Evaluating the set of filters now only requires a single computation of $h_1(x)$ and $h_2(x)$ each, and the memory accesses for each selected bucket are evenly spaced.

However, the index still only evaluates a few entries here and there, either reading unnecessary data or making lots of independent micro-sized read requests. To make everything fall into its proper place, we need one last trick.

Bucket-Major Data Layout

To reduce the number of read operations and utilize sequential reads, we change the layout of our data: instead of storing all index data for the first file, followed by all index data for the second file, we store all index data for the first bucket, followed by all index data for the second bucket, and so on. Now, all data for the two buckets that are needed to identify candidate partitions is in only two places, each containing a long stream of fingerprints representing the data of a single bucket, but for all files or partitions at once:

Beautifully aligned access pattern and memory layout Beautifully aligned access pattern and memory layout

Conclusion

We made some progress in this section: we found a representation of the index data that avoids costly random reads, but does not require the index data to reside in memory. How does it perform? We’ll look at some benchmarks in the next section.

Benchmarking

We implemented our approach as a proof of concept, available on github. It currently only supports data stored on a file system, and there’s no write-ahead log or recovery strategy. The index only stores 64-bit unsigned integer values - the assumption is that columns of other data types are hashed to represent them as u64. Since the index is only used to identify candidate files or data partitions and may already contain false positives anyway, a hash collision at the level of the actual data poses no fundamental problem.

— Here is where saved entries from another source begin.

(* ===== verification/VmExample.v ===== *)
(** * core/vm: concrete executions
    A concrete configuration (all forks active, the native contracts with
    stand-ins for the cryptographic functions, an injective stand-in for
    Keccak-256) and a reference state, on which the theorems about executions
    are applied and programs are run. *)

From S2P Require Import Prelude MathUtil VmBase VmEnv VmGas VmInstr VmTable VmInterp VmAnalysis.
From S2P Require Import World VmInv VmMemory VmStep VmTableOk VmSafe VmFuel Precompiles VmMain VmFacts.

(** ** The configuration *)

Definition ex_keccak (b : bytes) : Hash := SetBytes (Byte.x01 :: b).

Lemma ex_keccak_inj x y : ex_keccak x = ex_keccak y -> x = y.
Proof.
  unfold ex_keccak. rewrite !SetBytes_cons. intros He.
  pose proof (SetBytes_range x). pose proof (SetBytes_range y). change (Z_of_byte Byte.x01) with 1 in He.
  assert (length x = length y) as Hl.
  { destruct (Nat.lt_trichotomy (length x) (length y)) as [Hlt|[?|Hlt]]; [|done|].
    - assert (256 ^ Z.of_nat (S (length x)) <= 256 ^ zlen y) by (apply Z.pow_le_mono_r; lia).
      rewrite Nat2Z.inj_succ, Z.pow_succ_r in * by lia. lia.
    - assert (256 ^ Z.of_nat (S (length y)) <= 256 ^ zlen x) by (apply Z.pow_le_mono_r; lia).
      rewrite Nat2Z.inj_succ, Z.pow_succ_r in * by lia. lia. }
  apply SetBytes_inj; [done|]. rewrite Hl in He. lia.
Qed.

Definition ex_crypto : Crypto :=
  mkCrypto (fun _ _ => Some (replicate 65 Byte.x00)) (fun _ => replicate 32 Byte.x00)
    (fun _ => replicate 32 Byte.x00) (fun _ => replicate 20 Byte.x00) unit unit
    (fun _ => Some tt) (fun _ => Some tt) (fun _ => replicate 64 Byte.x00)
    (fun _ _ => tt) (fun _ _ => tt) (fun _ _ => true).

Lemma ex_crypto_ok : crypto_ok ex_crypto.
Proof. split; simpl; try done. by intros ? ? ? [= <-]. Qed.

Definition ex_rules : Rules := mkRules 1 true true true true true true true true.
Definition ex_ctx : Context := mkContext (fun n => Z.abs n) 7 1 8 1000000 5 1000 2.

Definition ex_env : Env :=
  mkEnv ex_ctx ex_rules (mkConfig false false) ex_keccak (fun cap len => Z.max (2 * cap) len)
    (PrecompiledContractsHomestead ex_crypto) (PrecompiledContractsByzantium ex_crypto)
    (PrecompiledContractsIstanbul ex_crypto)
    (fun a n => 1000 + Z.abs a + Z.abs n) (fun a s h => 2000 + Z.abs a + Z.abs s + Z.abs h).

Lemma ex_env_ok : env_ok ex_env.
Proof.
  split; simpl; try done; try lia.
  - apply ex_keccak_inj.
  - intros. apply SetBytes_range.
  - apply (istanbul_precompiles_ok _ ex_crypto_ok).
Qed.

(** ** The state *)

#[export] Instance ex_ops : vmStateDB Ref.t := Ref.ops ex_keccak.
#[export] Instance ex_refines : StateRefines (keccak256 ex_env) Ref.t := Ref.refines ex_keccak.

(** Accounts with code: balance 1000 each. *)
Definition ex_acct (code : bytes) : Acct := mkAcct 1 1000 (ex_keccak code) code false ∅ ∅.
Definition ex_world (l : list (Address * bytes)) : World :=
  mkWorld (list_to_map (map (fun '(a, c) => (a, ex_acct c)) l)) 0 [] ∅.
Definition ex_evm (w : World) : EVM Ref.t := mkEVM (Ref.mk w [] 0) 0 0 false (RVal []) ∅.

Lemma ex_acct_ok code : zlen code < 2 ^ 62 -> acct_ok ex_keccak (ex_acct code).
Proof.
  intros Hl. split; simpl; try done. apply SetBytes_range.
Qed.

Lemma ex_world_ok net l :
  Forall (fun x => zlen (snd x) < 2 ^ 62) l -> world_ok ex_keccak net (ex_world l).
Proof.
  intros Hl. split.
  - intros a. unfold W.get. destruct (accts (ex_world l) !! a) as [x|] eqn:E; simpl.
    + simpl in E. apply elem_of_list_to_map_2, list_elem_of_In, in_map_iff in E as ([b c] & [= <- <-] & Hin).
      rewrite Forall_forall in Hl. apply ex_acct_ok. apply (Hl (b, c)). by apply list_elem_of_In.
    + apply acct_ok_new. apply SetBytes_range.
  - split; [by unfold is_u64|]. intros _. exists ∅. split; [|done]. intros a k Hc. exfalso. apply Hc.
    unfold W.get. destruct (accts (ex_world l) !! a) as [x|] eqn:E; simpl; [|unfold slot; by rewrite lookup_empty].
    simpl in E. apply elem_of_list_to_map_2, list_elem_of_In, in_map_iff in E as ([b c] & [= <- <-] & Hin).
    unfold slot. simpl. by rewrite lookup_empty.
Qed.

Lemma ex_call_pre l caller gas :
  Forall (fun x => zlen (snd x) < 2 ^ 62) l -> ref_ok caller -> 0 <= gas < 2 ^ 40 ->
  call_pre ex_env (net_metered ex_rules) (ex_evm (ex_world l)) caller gas (ex_world l) [].
Proof.
  intros Hl Hc Hg. split; simpl; try done; try lia.
  - split_and!; try done. constructor.
  - by apply ex_world_ok.
  - unfold potential. simpl. lia.
Qed.

(** ** Programs *)

(** [PUSH1 7 PUSH1 0 SSTORE]: writes 7 to slot 0. *)
Definition writer : bytes := [Byte.x60; Byte.x07; Byte.x60; Byte.x00; Byte.x55].

(** Writes slot 0, then reverts with an empty result:
    [PUSH1 7 PUSH1 0 SSTORE PUSH1 0 PUSH1 0 REVERT]. *)
Definition reverter : bytes := writer ++ [Byte.x60; Byte.x00; Byte.x60; Byte.x00; Byte.xfd].

Definition ex_accounts : list (Address * bytes) := [(7, []); (20, writer); (21, reverter)].
Abbreviation W0 := (ex_world ex_accounts).
Abbreviation E0 := (ex_evm W0).
Abbreviation EVM_ n := (vm ex_env (S := Ref.t) n).

Lemma ex_pre caller gas :
  ref_ok caller -> 0 <= gas < 2 ^ 40 -> call_pre ex_env (net_metered ex_rules) E0 caller gas W0 [].
Proof. apply ex_call_pre. by repeat constructor. Qed.

(** What the programs do: the writer's slot is set, the reverter's call
    fails with the state as it was, a static call of the writer fails. *)
Definition outcome_of (x : outcome (EVM Ref.t * CallResult)) (a : Address)
  : option (option vmError * Z * Hash) :=
  match x with
  | Done (e, r) => Some (err r, leftOverGas r, GetState (StateDB e) a 0)
  | _ => None
  end.

Example call_writer :
  outcome_of (Call (EVM_ 100) E0 (AccountRef 7) 20 [] 30000 3) 20 = Some (None, 9994, 7).
Proof. vm_compute. reflexivity. Qed.

Example call_reverter :
  outcome_of (Call (EVM_ 100) E0 (AccountRef 7) 21 [] 30000 3) 21 = Some (Some errExecutionReverted, 9988, 0).
Proof. vm_compute. reflexivity. Qed.

Example staticcall_writer :
  outcome_of (StaticCall (EVM_ 100) E0 (AccountRef 7) 20 [] 30000) 20 = Some (Some errWriteProtection, 0, 0).
Proof. vm_compute. reflexivity. Qed.

(** ** The theorems on these executions *)

Lemma Call_safe_witness : exists e' res w' r',
  Call (EVM_ (Z.to_nat 40000)) E0 (AccountRef 7) 20 [] 30000 3 = Done (e', res) /\
  repr (StateDB e') w' (r' ++ []) /\ world_ok ex_keccak true w' /\ 0 <= leftOverGas res <= 30000 /\
  potential w' (leftOverGas res) <= potential W0 30000 + 24000 /\
  readOnly e' = readOnly E0 /\ depth e' = depth E0 /\ (err res <> None -> w' = W0).
Proof.
  apply (Call_safe ex_env (Z.to_nat 40000) E0 (AccountRef 7) 20 [] 30000 3 W0 []);
    [exact ex_env_ok|apply ex_pre; simpl; lia|lia|lia|done|lia].
Defined.

Lemma CallCode_DelegateCall_safe_witness : exists e' res w' r',
  DelegateCall (EVM_ (Z.to_nat 40000)) E0 (ContractPtr 7 8 1) 21 [] 30000 = Done (e', res) /\
  repr (StateDB e') w' (r' ++ []) /\ world_ok ex_keccak true w' /\ 0 <= leftOverGas res <= 30000 /\
  (ro ex_env E0 = true -> static ex_keccak W0 w') /\ (err res <> None -> w' = W0).
Proof.
  apply (CallCode_DelegateCall_safe ex_env (Z.to_nat 40000) E0 (ContractPtr 7 8 1) 21 [] 30000 0 W0 []);
    [exact ex_env_ok|apply ex_pre; simpl; lia|exact I|lia|lia|done|lia|by right].
Defined.

Lemma StaticCall_pure_witness : exists e' res w' r',
  StaticCall (EVM_ (Z.to_nat 40000)) E0 (AccountRef 7) 20 [] 30000 = Done (e', res) /\
  repr (StateDB e') w' (r' ++ []) /\ static ex_keccak W0 w' /\ 0 <= leftOverGas res <= 30000 /\
  (err res <> None -> w' = W0).
Proof.
  apply (StaticCall_pure ex_env (Z.to_nat 40000) E0 (AccountRef 7) 20 [] 30000 W0 []);
    [exact ex_env_ok|reflexivity|apply ex_pre; simpl; lia|lia|done|lia].
Defined.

We store two principal types of data:

  1. Bucket data, which is a sequence of 16-bit fingerprints, maintained in a separate file per bucket.
  2. Partition metadata, which contains a partition identifier, a removed flag and, crucially, the bucket size of that partition. The latter is important because you need to be able to restore which partition a matching fingerprint actually belongs to - the information “we have a matching fingerprint in position 3192” is not sufficient.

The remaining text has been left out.